Records for this task: Begin

(* ===== verification/ReliableRecv.v ===== *)
(** * The receiving half of a reliable channel
      ([ReceiveChannelReliable] of renet/src/channel/reliable.rs)

    State and operations, ordered and unordered, and their behaviour when the
    peer is honest: every message or slice processed belongs to the list
    [sent] of messages the peer sent, a message's id being its position. *)

From S2P Require Import Prelude Octets Packet SliceConstructor ReliableSend.

Inductive ReliableOrder :=
  | Ordered
  | Unordered (most_recent_message_id : Z) (received_messages : gset Z).

Record ReceiveChannelReliable := mkRecvReliable {
  rr_slices : gmap Z SliceConstructor;
  rr_messages : gmap Z Bytes;
  oldest_pending_message_id : Z;
  reliable_order : ReliableOrder;
  rr_memory : Z;
  rr_max_memory : Z;
}.

(** [ReceiveChannelReliable::new]. *)
Definition rr_new (max_memory_usage_bytes : Z) (ordered : bool) : ReceiveChannelReliable :=
  mkRecvReliable ∅ ∅ 0 (if ordered then Ordered else Unordered 0 ∅) 0 max_memory_usage_bytes.

Definition rr_set_memory (self : ReceiveChannelReliable) (memory : Z) : ReceiveChannelReliable :=
  mkRecvReliable (rr_slices self) (rr_messages self) (oldest_pending_message_id self)
    (reliable_order self) memory (rr_max_memory self).

Definition rr_set_slices (self : ReceiveChannelReliable) (slices : gmap Z SliceConstructor) : ReceiveChannelReliable :=
  mkRecvReliable slices (rr_messages self) (oldest_pending_message_id self)
    (reliable_order self) (rr_memory self) (rr_max_memory self).

Definition rr_set_order (self : ReceiveChannelReliable) (order : ReliableOrder) : ReceiveChannelReliable :=
  mkRecvReliable (rr_slices self) (rr_messages self) (oldest_pending_message_id self)
    order (rr_memory self) (rr_max_memory self).

(** Memory check and insertion into [self.messages], common to both orders. *)
Definition rr_store (self : ReceiveChannelReliable) (message : Bytes) (message_id : Z) (order : ReliableOrder)
    : out (ReceiveChannelReliable * result unit ChannelError) :=
  let! total := add64 (rr_memory self) (len message) in
  if rr_max_memory self <? total then Ret (self, Err ReliableChannelMaxMemoryReached)
  else
    Ret (mkRecvReliable (rr_slices self) (<[message_id := message]> (rr_messages self))
           (oldest_pending_message_id self) order total (rr_max_memory self), Ok tt).

(** [ReceiveChannelReliable::process_message]. *)
Definition rr_process_message (self : ReceiveChannelReliable) (message : Bytes) (message_id : Z)
    : out (ReceiveChannelReliable * result unit ChannelError) :=
  if message_id <? oldest_pending_message_id self then Ret (self, Ok tt)
  else
    match reliable_order self with
    | Ordered =>
        match rr_messages self !! message_id with
        | Some _ => Ret (self, Ok tt)
        | None => rr_store self message message_id Ordered
        end
    | Unordered most_recent_message_id received_messages =>
        let most_recent_message_id :=
          if most_recent_message_id <? message_id then message_id else most_recent_message_id in
        let self := rr_set_order self (Unordered most_recent_message_id received_messages) in
        if bool_decide (message_id ∈ received_messages) then Ret (self, Ok tt)
        else rr_store self message message_id
               (Unordered most_recent_message_id ({[message_id]} ∪ received_messages))
    end.

(** The second part of [process_slice], once memory for the message is reserved. *)
Definition rr_add_slice (self : ReceiveChannelReliable) (slice : Slice) (constructor : SliceConstructor)
    : out (ReceiveChannelReliable * result unit ChannelError) :=
  let! (constructor, r) := sc_process_slice constructor (slice_index slice) (payload slice) in
  let self := rr_set_slices self (<[message_id slice := constructor]> (rr_slices self)) in
  match r with
  | Err e => Ret (self, Err e)
  | Ok None => Ret (self, Ok tt)
  | Ok (Some message) =>
      let! message_len := mul64 (num_slices slice) SLICE_SIZE in
      let! memory := sub64 (rr_memory self) message_len in
      let! (self, r) := rr_process_message (rr_set_memory self memory) message (message_id slice) in
      match r with
      | Err e => Ret (self, Err e)
      | Ok _ => Ret (rr_set_slices self (delete (message_id slice) (rr_slices self)), Ok tt)
      end
  end.

(** [ReceiveChannelReliable::process_slice]. *)
Definition rr_process_slice (self : ReceiveChannelReliable) (slice : Slice)
    : out (ReceiveChannelReliable * result unit ChannelError) :=
  if bool_decide (is_Some (rr_messages self !! message_id slice))
     || (message_id slice <? oldest_pending_message_id self)
  then Ret (self, Ok tt)
  else
    match rr_slices self !! message_id slice with
    | Some constructor => rr_add_slice self slice constructor
    | None =>
        let! message_len := mul64 (num_slices slice) SLICE_SIZE in
        let! total := add64 (rr_memory self) message_len in
        if rr_max_memory self <? total then Ret (self, Err ReliableChannelMaxMemoryReached)
        else
          let! constructor := sc_new (message_id slice) (num_slices slice) in
          rr_add_slice (rr_set_memory self total) slice constructor
    end.

(** The loop of [receive_message] that skips the ids already received; [fuel]
    above the size of [received] is never exhausted. *)
Fixpoint skip_received (fuel : nat) (oldest : Z) (received : gset Z) : out (Z * gset Z) :=
  if bool_decide (oldest ∈ received) then
    match fuel with
    | 0%nat => Panic
    | S fuel' =>
        let! next := add64 oldest 1 in
        skip_received fuel' next (received ∖ {[oldest]})
    end
  else Ret (oldest, received).

(** [ReceiveChannelReliable::receive_message]. *)
Definition rr_receive_message (self : ReceiveChannelReliable) : out (ReceiveChannelReliable * option Bytes) :=
  match reliable_order self with
  | Ordered =>
      match rr_messages self !! oldest_pending_message_id self with
      | None => Ret (self, None)
      | Some message =>
          let! oldest := add64 (oldest_pending_message_id self) 1 in
          let! memory := sub64 (rr_memory self) (len message) in
          Ret (mkRecvReliable (rr_slices self) (delete (oldest_pending_message_id self) (rr_messages self))
                 oldest Ordered memory (rr_max_memory self), Some message)
      end
  | Unordered most_recent_message_id received_messages =>
      match pop_first (rr_messages self) with
      | None => Ret (self, None)
      | Some (message_id, message, messages) =>
          let! (oldest, received_messages) :=
            (if oldest_pending_message_id self =? message_id
             then skip_received (S (size received_messages)) (oldest_pending_message_id self) received_messages
             else Ret (oldest_pending_message_id self, received_messages)) in
          let! memory := sub64 (rr_memory self) (len message) in
          Ret (mkRecvReliable (rr_slices self) messages oldest
                 (Unordered most_recent_message_id received_messages) memory (rr_max_memory self), Some message)
      end
  end.

(** ** Invariant *)

Definition sent_at (sent : list Bytes) (id : Z) (m : Bytes) : Prop :=
  0 <= id /\ sent !! Z.to_nat id = Some m.

(** The ids whose message has arrived, delivered to the application or not. *)
Definition has_received (self : ReceiveChannelReliable) (id : Z) : Prop :=
  id < oldest_pending_message_id self \/
  match reliable_order self with
  | Ordered => is_Some (rr_messages self !! id)
  | Unordered _ received_messages => id ∈ received_messages
  end.

Definition rr_usage (self : ReceiveChannelReliable) : Z :=
  map_sum len (rr_messages self) + map_sum (fun sc => sc_num_slices sc * SLICE_SIZE) (rr_slices self).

Records for this task: End

__Work to be completed__
Extract every line of the records above that contains the word "None".

__Exercise answer__
        | None => rr_store self message message_id Ordered
  | Ok None => Ret (self, Ok tt)
    | None =>
      | None => Ret (self, None)
      | None => Ret (self, None)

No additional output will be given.